CIMB Research retains Add for IHH Healthcare, higher target price of RM6.99


AmInvestment has a fair value of RM7.20 a share for IHH Healthcare Bhd

KUALA LUMPUR: CIMB Equities Research is maintaining its Add  for IHH Healthcare with higher sum-of-parts based target price of RM6.99 from the earlier RM6.84. Its last traded price was RM6.

It said on Thursday IHH reported 2Q17 profit after tax and minority interest (PATMI) of RM317mil, above its/consensus expectations. 

“Excluding RM230mil of exceptional items (mainly from gains on the disposal of its Apollo stake), it would have been a big miss, which we attribute to higher gestation costs in Hong Kong (HK), additional financing expenses and unfavourable forex translation effects,” it said. 

The 2Q17 earnings before interest, tax, depreciation and amortisation (EBITDA) of RM536mil formed 48% of its FY17 forecasts.  

CIMB Research pointed out IHH’s major operating markets like Singapore and Malaysia continued to exhibit resilient operational performance in 2Q17, growing 10% and 15% on-year, respectively, for topline, and 12% and 20% on-year, respectively, at the EBITDA level.

India was a slight disappointment with 2Q17 EBITDA dropping 42% on-year due to the recruitment of new consultants, despite revenue improving 31% on-year. 

“We do not see this as a major concern given its relatively small earnings contribution and longer-term story.

“A big reason why we are bullish on IHH is because we believe in management's ability to execute in Hong Kong,” it said. 

Recall that GHK opened only in March 2017 but it is already seeing positive revenue contribution and narrowing EBITDA losses to RM72mil in 2Q17 (1Q: RM85mil). 

“Management also shared that average sales prices (ASPs) in GHK are very close to Singapore levels, which is impressive given that GHK just opened. We expect IHH to achieve EBITDA breakeven by FY18,” it said.  

Both inpatient volume and average inpatient revenue for Singapore were up 1.3% and 8.7% on-year, respectively, thanks to stronger operating leverage at Novena, which is at 65% occupancy level on average and due to open one more ward (30 beds) in 2H17. 

Management sees an uptick in Indonesian patients for both Singapore (+15% on-year YTD) and Malaysia (mainly from Sumatra). 

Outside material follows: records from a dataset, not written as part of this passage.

(** ** Histories of rows *)
(** A change advances a row by one revision, creates it at revision 0 or deletes it. *)
Definition orderly (change : Change) : Prop :=
  match change.(Change.before), change.(Change.after) with
  | Some r, Some r' =>
      r'.(VfsWorkspaceRecord.revision) = (r.(VfsWorkspaceRecord.revision) + 1)%N
  | None, Some r => r.(VfsWorkspaceRecord.revision) = 0%N
  | Some _, None => True
  | None, None => False
  end.
Lemma create_workspace_Ok request rows record rows' :
  create_workspace request rows = (Ok record, rows') →
  let workspace_id := request.(CreateVfsWorkspaceRecord.workspace_id) in
  rows !! workspace_id = None ∧ rows' = <[workspace_id := record]> rows ∧
  record.(VfsWorkspaceRecord.workspace_id) = workspace_id ∧
  record.(VfsWorkspaceRecord.revision) = 0%N.
Proof.
  cbv zeta. apply (wp_ok_inv _ (λ record rows', _ = _ ∧ rows' = <[_ := record]> _ ∧
    record.(VfsWorkspaceRecord.workspace_id) = _ ∧ record.(VfsWorkspaceRecord.revision) = _)).
  unfold create_workspace. wp_steps. simplify_ok. done.
Qed.
Lemma delete_workspace_Ok workspace_id rows record rows' :
  delete_workspace workspace_id rows = (Ok record, rows') →
  rows !! workspace_id = Some record ∧ rows' = delete workspace_id rows.
Proof.
  apply (wp_ok_inv _ (λ record rows', _ !! _ = Some record ∧ rows' = _)).
  unfold delete_workspace, read_workspace. wp_steps. by simplify_ok.
Qed.
(** One change of the rows, at the row it names. *)
Definition moves (rows : Workspaces) (change : Change) (rows' : Workspaces) : Prop :=
  let workspace_id := change.(Change.workspace) in
  orderly change ∧ change.(Change.before) = rows !! workspace_id ∧
  change.(Change.after) = rows' !! workspace_id ∧
  (∀ other, other ≠ workspace_id → rows' !! other = rows !! other) ∧
  (keyed rows → keyed rows').
Lemma keyed_insert workspace_id record rows :
  record.(VfsWorkspaceRecord.workspace_id) = workspace_id → keyed rows →
  keyed (<[workspace_id := record]> rows).
Proof.
  intros Hr Hk other r [[<- <-]|[_ Hl]]%lookup_insert_Some; [done|by apply Hk].
Qed.
Lemma compare_and_set_moves request rows record rows' :
  compare_and_set_head request rows = (Ok record, rows') →
  moves rows (updated request.(CompareAndSetVfsWorkspaceHead.workspace_id) rows rows') rows'.
Proof.
  intros (current & Hrow & -> & Hid & Hrev & _)%compare_and_set_head_Ok.
  unfold moves, orderly. cbn. rewrite Hrow, lookup_insert_eq. split_and!; try done.
  - intros other Ho. by apply lookup_insert_ne.
  - by apply keyed_insert.
Qed.
Lemma create_moves request rows record rows' :
  create_workspace request rows = (Ok record, rows') →
  moves rows (updated request.(CreateVfsWorkspaceRecord.workspace_id) rows rows') rows'.
Proof.
  intros (Hrow & -> & Hid & Hrev)%create_workspace_Ok.
  unfold moves, orderly. cbn. rewrite Hrow, lookup_insert_eq. split_and!; try done.
  - intros other Ho. by apply lookup_insert_ne.
  - by apply keyed_insert.
Qed.
Lemma delete_moves workspace_id rows record rows' :
  delete_workspace workspace_id rows = (Ok record, rows') →
  moves rows (updated workspace_id rows rows') rows'.
Proof.
  intros (Hrow & ->)%delete_workspace_Ok.
  unfold moves, orderly. cbn. rewrite Hrow, lookup_delete_eq. split_and!; try done.
  - intros other Ho. by apply lookup_delete_ne.
  - intros Hk other r [_ Hl]%lookup_delete_Some. by apply Hk.
Qed.
(** A call changes the rows as it says, if at all. *)
Lemma answer_rows op world :
  match change_of op world with
  | Some change => moves world.(World.workspaces) change (answer op world).2.(World.workspaces)
  | None => (answer op world).2.(World.workspaces) = world.(World.workspaces)
  end.
Proof.
  destruct op; cbn; try done; unfold on_blobs, on_workspaces;
    try (match goal with |- context [let '(_, _) := ?x in _] => by destruct x end).
  destruct (compare_and_set_head request world.(World.workspaces)) as [[record|error] rows] eqn:Hc.
  - by apply compare_and_set_moves in Hc.
  - by apply compare_and_set_head_Err in Hc as [-> _].
Qed.
Lemma op_step_rows world op reply change world' :
  op_step world op reply change world' →
  match change with
  | Some change => moves world.(World.workspaces) change world'.(World.workspaces)
  | None => world'.(World.workspaces) = world.(World.workspaces)
  end.
Proof. by intros []; [apply answer_rows| |apply answer_rows]. Qed.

The group’s Acibadem's headline numbers (2Q17 EBITDA of RM145mil, -9% on-year) were perhaps the biggest negative surprise this quarter but this was mostly due to forex translation. 

Core revenue (+26% on-year) and EBITDA (+4% on-year) numbers on a constant currency basis were actually much better. An even bigger positive is the strong ramp-up in the new Acibadem Taksim and Altunizade (opened in March 17) hospitals, with inpatient volumes up 40.4% on-year and average inpatient revenue up 4.0% on-year. 

“Maintain Add on this established hospital operator. As we tweak our forecasts for higher financing and depreciation costs, our FY17-19F EPS fall by 2%-8%. 

“Our SOP-based TP is now higher upon factoring in the proceeds from the Apollo stake divestment; maintain Add. 

“Share price could stay range-bound on gestation for new hospitals, but we still like IHH for its established geographical presence in key populous countries, proven track record and strong brand equity,” said CIMB Research.